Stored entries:
=======

(* ===== verification/BTree.v ===== *)
(** * [std::collections::BTreeMap]

    An ordered map as the list of its entries in strictly increasing key
    order, which is also the order [into_iter] yields them in.  The client uses
    one operation that changes it: [entry(k).or_default()] followed by an
    update of the value in place. *)

From stdpp Require Import base list strings sorting.
From Stdlib Require Import ZArith Lia.
From S2P Require Import Prelude.

(** What [Ord] promises of a key type. *)
Class KeyOrder (K : Type) := {
  key_ltb : K → K → bool;
  key_ltb_irrefl k : key_ltb k k = false;
  key_ltb_trans a b c : key_ltb a b = true → key_ltb b c = true → key_ltb a c = true;
  key_ltb_total a b : key_ltb a b = true ∨ a = b ∨ key_ltb b a = true
}.

Section BTreeMap.
Context {K V : Type} `{!EqDecision K, !KeyOrder K}.
Implicit Types (m : list (K * V)) (k : K) (v : V).

(** [get]. *)
Fixpoint bt_lookup k m : option V :=
  match m with
  | [] => None
  | (k', v) :: m => if decide (k = k') then Some v else bt_lookup k m
  end.

(** [*entry(k).or_default() = f(..)]: update in place, or insert the updated
    default at the key's position. *)
Fixpoint bt_entry_update (d : V) (f : V → V) k m : list (K * V) :=
  match m with
  | [] => [(k, f d)]
  | (k', v) :: m' =>
      if decide (k = k') then (k', f v) :: m'
      else if key_ltb k k' then (k, f d) :: m
      else (k', v) :: bt_entry_update d f k m'
  end.

(** Keys strictly increase. *)
Fixpoint bt_sorted m : Prop :=
  match m with
  | [] => True
  | (k, _) :: m => Forall (λ e, key_ltb k e.1 = true) m ∧ bt_sorted m
  end.

Lemma bt_lookup_entry_update_eq d f k m :
  bt_sorted m →
  bt_lookup k (bt_entry_update d f k m) = Some (f (default d (bt_lookup k m))).
Proof.
  induction m as [|[k' v] m IH]; simpl; [by rewrite decide_True by done|].
  intros [Hlt Hs]. destruct (decide (k = k')) as [->|Hne]; simpl.
  { by rewrite decide_True by done. }
  destruct (key_ltb k k') eqn:Hk; simpl.
  - rewrite decide_True by done.
    assert (bt_lookup k m = None) as ->; [|done].
    clear IH Hs. induction m as [|[k2 v2] m IH]; [done|]. simpl.
    apply Forall_cons in Hlt as [H2 Hlt]. simpl in *.
    rewrite decide_False; [auto|]. intros ->.
    pose proof (key_ltb_trans _ _ _ Hk H2) as Hc. by rewrite key_ltb_irrefl in Hc.
  - rewrite decide_False by done. auto.
Qed.

Lemma bt_lookup_entry_update_ne d f k k' m :
  k ≠ k' → bt_lookup k' (bt_entry_update d f k m) = bt_lookup k' m.
Proof.
  intros Hne. induction m as [|[k2 v] m IH]; simpl.
  { by rewrite decide_False by done. }
  destruct (decide (k = k2)) as [->|]; simpl; [by rewrite !decide_False by done|].
  destruct (key_ltb k k2); simpl; [by rewrite decide_False by done|].
  by rewrite IH.
Qed.

Lemma bt_entry_update_Forall (P : K * V → Prop) d f k m :
  Forall P m → P (k, f d) → (∀ v, (k, v) ∈ m → P (k, v) → P (k, f v)) →
  Forall P (bt_entry_update d f k m).
Proof.
  intros Hm Hd Hf. induction m as [|[k' v] m IH]; simpl; [auto|].
  apply Forall_cons in Hm as [Hv Hm]. destruct (decide (k = k')) as [->|].
  { constructor; [apply Hf; [left|]; done|done]. }
  case_match; [auto|]. constructor; [done|]. apply IH; [done|].
  intros w Hw. apply Hf. by right.
Qed.

Lemma bt_entry_update_sorted d f k m :
  bt_sorted m → bt_sorted (bt_entry_update d f k m).
Proof.
  induction m as [|[k' v] m IH]; simpl; [auto|]. intros [Hlt Hs].
  destruct (decide (k = k')) as [->|Hne]; simpl; [done|].
  destruct (key_ltb k k') eqn:Hk; simpl.
  - split; [|done]. constructor; [done|].
    eapply Forall_impl; [exact Hlt|]. simpl. eauto using key_ltb_trans.
  - split; [|auto].
    apply (bt_entry_update_Forall (λ e, key_ltb k' e.1 = true)); [done| |done].
    destruct (key_ltb_total k k') as [?|[?|?]]; simpl; congruence.
Qed.

Lemma bt_entry_update_nonempty d f k m : bt_entry_update d f k m ≠ [].
Proof. destruct m as [|[k' v] m]; simpl; [done|]. break. Qed.

(** Updating a key past every present one appends its entry. *)
Lemma bt_entry_update_snoc d f k m :
  Forall (λ e, key_ltb e.1 k = true) m →
  bt_entry_update d f k m = m ++ [(k, f d)].
Proof.
  induction m as [|[k' v] m IH]; simpl; [done|].
  intros [Hk' Hm]%Forall_cons. simpl in Hk'.
  rewrite decide_False by (intros ->; rewrite key_ltb_irrefl in Hk'; done).
  destruct (key_ltb k k') eqn:E.
  { pose proof (key_ltb_trans _ _ _ Hk' E) as Hc. by rewrite key_ltb_irrefl in Hc. }
  by rewrite IH.
Qed.

Lemma bt_sorted_app_inv m1 e m2 :
  bt_sorted (m1 ++ e :: m2) → Forall (λ e', key_ltb e'.1 e.1 = true) m1.
Proof.
  induction m1 as [|[k v] m1 IH]; simpl; [done|]. intros [Hlt Hs].
  apply Forall_app in Hlt as [_ [He _]%Forall_cons]. constructor; auto.
Qed.
End BTreeMap.

(** ** The order of [(String, String)]: bytewise, first component first *)

Lemma string_compare_lt_trans (a b c : string) :
  String.compare a b = Lt → String.compare b c = Lt → String.compare a c = Lt.
Proof.
  intros Hab Hbc.
  assert (String.le a c) as Hac.
  { etrans; [|instantiate (1 := b)];
      unfold String.le, String.leb; [by rewrite Hab|by rewrite Hbc]. }
  unfold String.le, String.leb in Hac.
  destruct (String.compare a c) eqn:E; [|done|done].
  apply String.compare_eq_iff in E as ->.
  rewrite String.compare_antisym, Hbc in Hab. done.
Qed.

Definition string_pair_ltb (a b : string * string) : bool :=
  match String.compare a.1 b.1 with
  | Lt => true
  | Gt => false
  | Eq => match String.compare a.2 b.2 with Lt => true | _ => false end
  end.

Lemma string_compare_refl (s : string) : String.compare s s = Eq.
Proof.
  induction s as [|a s IH]; simpl; [done|].
  unfold Ascii.compare. by rewrite N.compare_refl.
Qed.

#[export] Program Instance string_pair_order : KeyOrder (string * string) := {
  key_ltb := string_pair_ltb
}.
Next Obligation.
  intros [a b]. unfold string_pair_ltb; simpl. by rewrite !string_compare_refl.
Qed.
Next Obligation.
  intros [a1 a2] [b1 b2] [c1 c2]. unfold string_pair_ltb; simpl.
  destruct (String.compare a1 b1) eqn:E1; [|intros _|done].
  - apply String.compare_eq_iff in E1 as ->.
    destruct (String.compare b1 c1) eqn:E2; [|done..].
    destruct (String.compare a2 b2) eqn:E3; [done| |done]. intros _.
    destruct (String.compare b2 c2) eqn:E4; [done| |done].
    by rewrite (string_compare_lt_trans _ _ _ E3 E4).
  - destruct (String.compare b1 c1) eqn:E2; [|intros _|done].
    + apply String.compare_eq_iff in E2 as ->. by rewrite E1.
    + by rewrite (string_compare_lt_trans _ _ _ E1 E2).
Qed.
Next Obligation.
  intros [a1 a2] [b1 b2]. unfold string_pair_ltb; simpl.
  rewrite (String.compare_antisym b1), (String.compare_antisym b2).
  destruct (String.compare a1 b1) eqn:E1; simpl; [|auto..].
  apply String.compare_eq_iff in E1 as ->.
  destruct (String.compare a2 b2) eqn:E2; simpl; [|auto..].
  apply String.compare_eq_iff in E2 as ->. auto.
Qed.

#[export] Hint Resolve bt_entry_update_sorted : cpc.
Lemma record_wf s b : Inner_wf b → Inner_wf (record s b).
Proof.
  intros [Hl Hn Ho Hd Hs He].
  destruct (record_refines s b Hn) as (Es & En & Ec & Eca & _ & _ & _ & Eseq & Eev).
  destruct (spec_count_range (spec_record (cap b) s (samples (buf b))).2
              (dropped_overflow b, dropped_non_billable b)) as [R1 R2].
  rewrite <- Ec in R1, R2. simpl in R1, R2.
  split; rewrite ?Es, ?Eca, ?Eseq, ?Eev; auto using spec_record_length.
Qed.

Lemma record_events_wf now n md c b :
  EventCounts_wf c → Inner_wf b → Inner_wf (record_events now n md c b).
Proof.
  intros Hc [Hl Hn Ho Hd Hs He]. unfold record_events. case_decide; [done|].
  split; simpl; auto.
  by destruct (since (events b)); apply rollup_open_wf.
Qed.

Lemma drain_wf now b : Inner_wf b → Inner_wf (drain now b).2 ∧ Drained_wf (drain now b).1.
Proof.
  intros [Hl Hn Ho Hd Hs [Hes Hef He]]. split.
  - split; simpl; try (unfold in_u64, U64_MAX; lia); auto with cpc.
    + rewrite length_drop. lia.
    + change (λ s, negb (is_billable (outcome s))) with non_billable_sample.
      rewrite Hn. set (n := _ `min` _).
      pose proof (count_if_take_drop non_billable_sample n (samples (buf b))). lia.
    + by split; simpl.
  - split; simpl; auto. apply Forall_fmap.
    eapply Forall_impl; [exact Hef|]. by intros [[? ?] ?].
Qed.

Lemma requeue_front_wf d b : Inner_wf b → Drained_wf d → Inner_wf (requeue_front d b).
Proof.
  intros [Hl Hn Ho Hd Hs He] [Do Dn De].
  pose proof (requeue_samples (d_samples d) b Hn) as H. cbv zeta in H.
  unfold requeue_front. set (b' := fold_left _ _ b) in *. clearbody b'.
  destruct H as (Es & En & _ & _ & _ & _ & _ & Ec & _ & _ & _ & Eseq & Eev).
  split; simpl; auto with cpc.
  - rewrite Es, Ec, length_app, length_drop. lia.
  - by rewrite Eseq.
  - rewrite Eev. by apply requeue_usages_wf.
Qed.

#[export] Hint Resolve with_caps_wf record_wf record_events_wf requeue_front_wf : cpc.

(** ** The ledger *)

Lemma record_ledger s b :
  non_billable (buf b) = count_if non_billable_sample (samples (buf b)) →
  eq64 (ledger_billable (record s b)) (ledger_billable b + Z.of_nat (weight billable (Some s))) ∧
  eq64 (ledger_non_billable (record s b))
       (ledger_non_billable b + Z.of_nat (weight non_billable_sample (Some s))).
Proof.
  intros Hn. unfold ledger_billable, ledger_non_billable.
  destruct (record_refines s b Hn) as (Es & _ & Ec & _). rewrite Es.
  set (r := spec_record _ _ _) in *.
  destruct (spec_count_eq64 r.2 (dropped_overflow b, dropped_non_billable b)) as [E1 E2].
  rewrite <- Ec in E1, E2. cbn [fst snd] in E1, E2. rewrite E1, E2.
  pose proof (spec_record_count billable (cap b) s (samples (buf b))).
  pose proof (spec_record_count non_billable_sample (cap b) s (samples (buf b))).
  split; apply eq64_of_eq; subst r; lia.
Qed.
Lemma task_step_moves st st' : flush_task_step code st st' → moves st st'.
Proof.
  intros [u [Hp|Hp]|u Hp Hf|u Hp|u Hp|u n now d b' Hp Hd|u n d msg Hp|u n d msg Hp|u Ha].
  1-5: apply moves_nothing; rewrite ?Hp; auto.
  - eapply moves_out; [by rewrite Hp|done|].
    destruct (batch_to_message code (timestamp_secs now) d) as [msg|] eqn:Hm; [left; eauto|right].
    split; [apply after_batch_flight|]. unfold batch_to_message in Hm. by destruct (Drained_is_empty d).
  - eapply moves_on; [done|apply after_batch_flight].
  - replace (Some d) with (in_flight (fs_pc u)) by (by rewrite Hp). by apply moves_back.
  - by apply moves_back.
Qed.

Lemma moves_wf st st' :
  moves st st' → Inner_wf (fs_buf st) → held_wf (fs_pc st) →
  Inner_wf (fs_buf st') ∧ held_wf (fs_pc st') ∧ fs_recorded st' = fs_recorded st.
Proof.
  intros [b' pc' Hb Hp Hp'|now d b' pc' Hp Hd Hp'|n d msg pc' Hp Hp'|pc' Hp'] Hw Hh;
    unfold held_wf; cbn.
  - rewrite Hp'. split_and!; [|constructor|done]. destruct Hb as [-> | ->]; [done|].
    destruct Hw; by split.
  - pose proof (drain_wf now _ Hw) as [Hw' Hd']. rewrite Hd in *. split_and!; [done| |done].
    destruct Hp' as [[-> _]|[-> _]]; repeat constructor; apply Hd'.
  - rewrite Hp'. split_and!; [done|constructor|done].
  - destruct (return_facts st Hw Hh) as (? & _). rewrite Hp'. split_and!; [done|constructor|done].
Qed.

Lemma moves_accounts st st' :
  moves st st' → Inner_wf (fs_buf st) → held_wf (fs_pc st) →
  eq64 (accounted_billable st') (accounted_billable st) ∧
  eq64 (accounted_non_billable st') (accounted_non_billable st).
Proof.
  intros Hm Hw Hh. unfold accounted_billable, accounted_non_billable, batches_out.
  rewrite !sum_over_app.
  destruct Hm as [b' pc' Hb Hp Hp'|now d b' pc' Hp Hd Hp'|n d msg pc' Hp Hp'|pc' Hp'];
    cbn [with_task fs_buf fs_pc fs_shipped]; rewrite ?sum_over_app.
  - rewrite Hp, Hp'. destruct Hb as [-> | ->]; by split.
  - pose proof (drain_ledger now (fs_buf st)) as L. rewrite Hd in L. destruct L as [L1 L2]. rewrite Hp.
    destruct Hp' as [[-> _]|[-> (_ & E1 & E2)%Drained_is_empty_zero]]; cbn;
      split; apply eq64_of_eq; lia.
  - rewrite Hp, Hp'. cbn. split; apply eq64_of_eq; lia.
  - destruct (return_facts st Hw Hh) as (_ & _ & E1 & E2 & _). rewrite Hp'. cbn.
    split; [rewrite E1|rewrite E2]; apply eq64_of_eq; lia.
Qed.

(** No step overtakes a sample. *)
Lemma moves_order st st' :
  moves st st' → Inner_wf (fs_buf st) → held_wf (fs_pc st) → timeline st' `sublist_of` timeline st.
Proof.
  intros Hm Hw Hh. unfold timeline, batches_out.
  destruct Hm as [b' pc' Hb Hp Hp'|now d b' pc' Hp Hd Hp'|n d msg pc' Hp Hp'|pc' Hp']; cbn.
  - rewrite Hp, Hp'. destruct Hb as [-> | ->]; done.
  - pose proof (drain_spec now (fs_buf st)) as L. rewrite Hd in L. destruct L as (Hsm & _).
    rewrite Hp, <- Hsm, !fmap_app, !concat_app. cbn.
    destruct Hp' as [[-> _]|[-> (-> & _)%Drained_is_empty_zero]]; cbn; rewrite ?app_nil_r, <- ?app_assoc; done.
  - rewrite Hp, Hp'. cbn. by rewrite !app_nil_r.
  - destruct (return_facts st Hw Hh) as (_ & _ & _ & _ & Hs). rewrite Hp'. cbn.
    rewrite app_nil_r, fmap_app, concat_app, <- app_assoc. by apply sublist_app.
Qed.

(** The batches that are out: some of those before, or they and one more with the
    next sequence number. *)
Lemma moves_seqs st st' :
  moves st st' → Inner_wf (fs_buf st) → held_wf (fs_pc st) →
  (batches_out st' `sublist_of` batches_out st ∧ fs_drains st' = fs_drains st ∧
     seq (fs_buf st') = seq (fs_buf st)) ∨
  (∃ d, batches_out st' `sublist_of` batches_out st ++ [d] ∧ fs_drains st' = S (fs_drains st) ∧
     seq (fs_buf st') = d_seq d ∧ d_seq d = wrap_u64 (seq (fs_buf st) + 1)).
Proof.
  intros Hm Hw Hh. unfold batches_out.
  destruct Hm as [b' pc' Hb Hp Hp'|now d b' pc' Hp Hd Hp'|n d msg pc' Hp Hp'|pc' Hp']; cbn.
  - left. rewrite Hp, Hp'. destruct Hb as [-> | ->]; by split.
  - pose proof (drain_spec now (fs_buf st)) as L. rewrite Hd in L.
    destruct L as (_ & _ & _ & _ & _ & Hds & Hse & _).
    right. exists d. split_and!; [|done..]. rewrite Hp. cbn. rewrite app_nil_r.
    destruct Hp' as [[-> _]|[-> _]]; cbn; [done|]. rewrite app_nil_r. by apply sublist_inserts_r.
  - left. rewrite Hp, Hp'. cbn. by rewrite app_nil_r.
  - left. destruct (return_facts st Hw Hh) as (_ & Hs & _). rewrite Hp'. cbn. split_and!; [|done..].
    rewrite app_nil_r. by apply sublist_inserts_r.
Qed.

(** Every accepted message is the report of its batch. *)
Definition reports (d : Drained) (m : AgentMessage) : Prop := ∃ now, batch_to_message code now d = Some m.
Definition sends_report (pc : FlushPc) : Prop := ∀ n d m, pc = Sending n d m → reports d m.

Lemma moves_reports st st' :
  moves st st' → Forall2 reports (fs_shipped st) (fs_out st) → sends_report (fs_pc st) →
  Forall2 reports (fs_shipped st') (fs_out st') ∧ sends_report (fs_pc st').
Proof.
  intros [b' pc' Hb Hp Hp'|now d b' pc' Hp Hd Hp'|n d msg pc' Hp Hp'|pc' Hp'] Hf Hr; cbn;
    (split; [|try (intros ? ? ? ->; done)]); try done.
  - intros n d' m ->. destruct Hp' as [[_ (n' & msg & [= -> -> ->] & Hm)]|[Hp' _]]; [|done].
    by exists (timestamp_secs now).
  - apply Forall2_app; [done|]. constructor; [|done]. by apply (Hr n).
Qed.
End steps.

(** ** Every interleaving of all tasks *)

Section system.
Context (code : ToolOutcome → Z).
Implicit Types (y : FlushSystem).

(** The batches the tasks hold, and all that left the buffer. *)
Definition held (tasks : list FlushPc) : list Drained :=
  concat ((option_list ∘ in_flight) <$> tasks).
Definition system_out y : list Drained := fl_shipped y ++ held (fl_tasks y).

(** Every sample still on its way or delivered, oldest first. *)
Definition system_timeline y : list ToolCallSample :=
  concat (d_samples <$> system_out y) ++ samples (buf (fl_buf y)).

Definition system_billable y : Z :=
  sum_over batch_billable (system_out y) + ledger_billable (fl_buf y).
Definition system_non_billable y : Z :=
  sum_over batch_non_billable (system_out y) + ledger_non_billable (fl_buf y).

Lemma held_app tasks tasks' : held (tasks ++ tasks') = held tasks ++ held tasks'.
Proof. unfold held. by rewrite fmap_app, concat_app. Qed.

(** Around one task. *)
Lemma held_middle tasks i pc pc' :
  tasks !! i = Some pc →
  held tasks = held (take i tasks) ++ option_list (in_flight pc) ++ held (drop (S i) tasks) ∧
  held (<[i:=pc']> tasks) =
    held (take i tasks) ++ option_list (in_flight pc') ++ held (drop (S i) tasks).
Proof.
  intros Hi. split; [rewrite <- (take_drop_middle tasks i pc Hi) at 1|
    rewrite insert_take_drop by (by eapply lookup_lt_Some)]; by rewrite held_app.
Qed.

(** The batches of the other tasks. *)
Definition others (tasks : list FlushPc) (i : nat) : list Drained :=
  held (take i tasks) ++ held (drop (S i) tasks).

Lemma system_out_focus y i pc st :
  fl_tasks y !! i = Some pc →
  system_out y ≡ₚ batches_out (focus pc y) ++ others (fl_tasks y) i ∧
  system_out (unfocus (<[i:=fs_pc st]> (fl_tasks y)) st) ≡ₚ batches_out st ++ others (fl_tasks y) i.
Proof.
  intros Hi. destruct (held_middle _ _ _ (fs_pc st) Hi) as [E1 E2].
  unfold system_out, batches_out, others, unfocus. cbn [fl_shipped fl_tasks focus fs_shipped fs_pc].
  rewrite E1, E2. split; solve_Permutation.
Qed.

(** Distinct numbers, none above the number of drains. *)
Definition numbered (n : nat) (ds : list Drained) : Prop :=
  NoDup (d_seq <$> ds) ∧ Forall (λ d, (d_seq d ≤ Z.of_nat n)%Z) ds.

Lemma numbered_submseteq n ds ds' : ds' ⊆+ ds → numbered n ds → numbered n ds'.
Proof.
  intros (k & Hp)%submseteq_Permutation [H1 H2]. unfold numbered. rewrite Hp in H1, H2.
  rewrite fmap_app in H1. apply NoDup_app in H1 as [? _]. by apply Forall_app in H2 as [? _].
Qed.

Lemma numbered_snoc n ds d :
  d_seq d = Z.of_nat (S n) → numbered n ds → numbered (S n) (d :: ds).
Proof.
  intros Hd [H1 H2]. split.
  - rewrite fmap_cons. apply NoDup_cons. split; [|done].
    intros (d' & E & Hin)%list_elem_of_fmap. rewrite Forall_forall in H2. specialize (H2 d' Hin). lia.
  - constructor; [lia|]. eapply Forall_impl; [exact H2|]. simpl. lia.
Qed.

Record system_inv y : Prop := {
  sy_wf : Inner_wf (fl_buf y);
  sy_held : Forall held_wf (fl_tasks y);
  sy_billable : eq64 (system_billable y) (Z.of_nat (count_if billable (fl_recorded y)));
  sy_non_billable :
    eq64 (system_non_billable y) (Z.of_nat (count_if non_billable_sample (fl_recorded y)));
  sy_seq : seq (fl_buf y) = wrap_u64 (Z.of_nat (fl_drains y));
  sy_seqs : (Z.of_nat (fl_drains y) ≤ U64_MAX)%Z →
            numbered (fl_drains y) (system_out y);
  sy_out : Forall2 (reports code) (fl_shipped y) (fl_out y);
  sy_sends : Forall (sends_report code) (fl_tasks y)
}.

Lemma system_inv_init c bc : system_inv (system_init (with_caps c bc)).
Proof. split; cbn; auto with cpc; try done. intros _; split; constructor. Qed.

=======

Please provide an exact transcription of each line from the one holding "- rewrite fmap_cons." through the final line of the data above.

  - rewrite fmap_cons. apply NoDup_cons. split; [|done].
    intros (d' & E & Hin)%list_elem_of_fmap. rewrite Forall_forall in H2. specialize (H2 d' Hin). lia.
  - constructor; [lia|]. eapply Forall_impl; [exact H2|]. simpl. lia.
Qed.

Record system_inv y : Prop := {
  sy_wf : Inner_wf (fl_buf y);
  sy_held : Forall held_wf (fl_tasks y);
  sy_billable : eq64 (system_billable y) (Z.of_nat (count_if billable (fl_recorded y)));
  sy_non_billable :
    eq64 (system_non_billable y) (Z.of_nat (count_if non_billable_sample (fl_recorded y)));
  sy_seq : seq (fl_buf y) = wrap_u64 (Z.of_nat (fl_drains y));
  sy_seqs : (Z.of_nat (fl_drains y) ≤ U64_MAX)%Z →
            numbered (fl_drains y) (system_out y);
  sy_out : Forall2 (reports code) (fl_shipped y) (fl_out y);
  sy_sends : Forall (sends_report code) (fl_tasks y)
}.

Lemma system_inv_init c bc : system_inv (system_init (with_caps c bc)).
Proof. split; cbn; auto with cpc; try done. intros _; split; constructor. Qed.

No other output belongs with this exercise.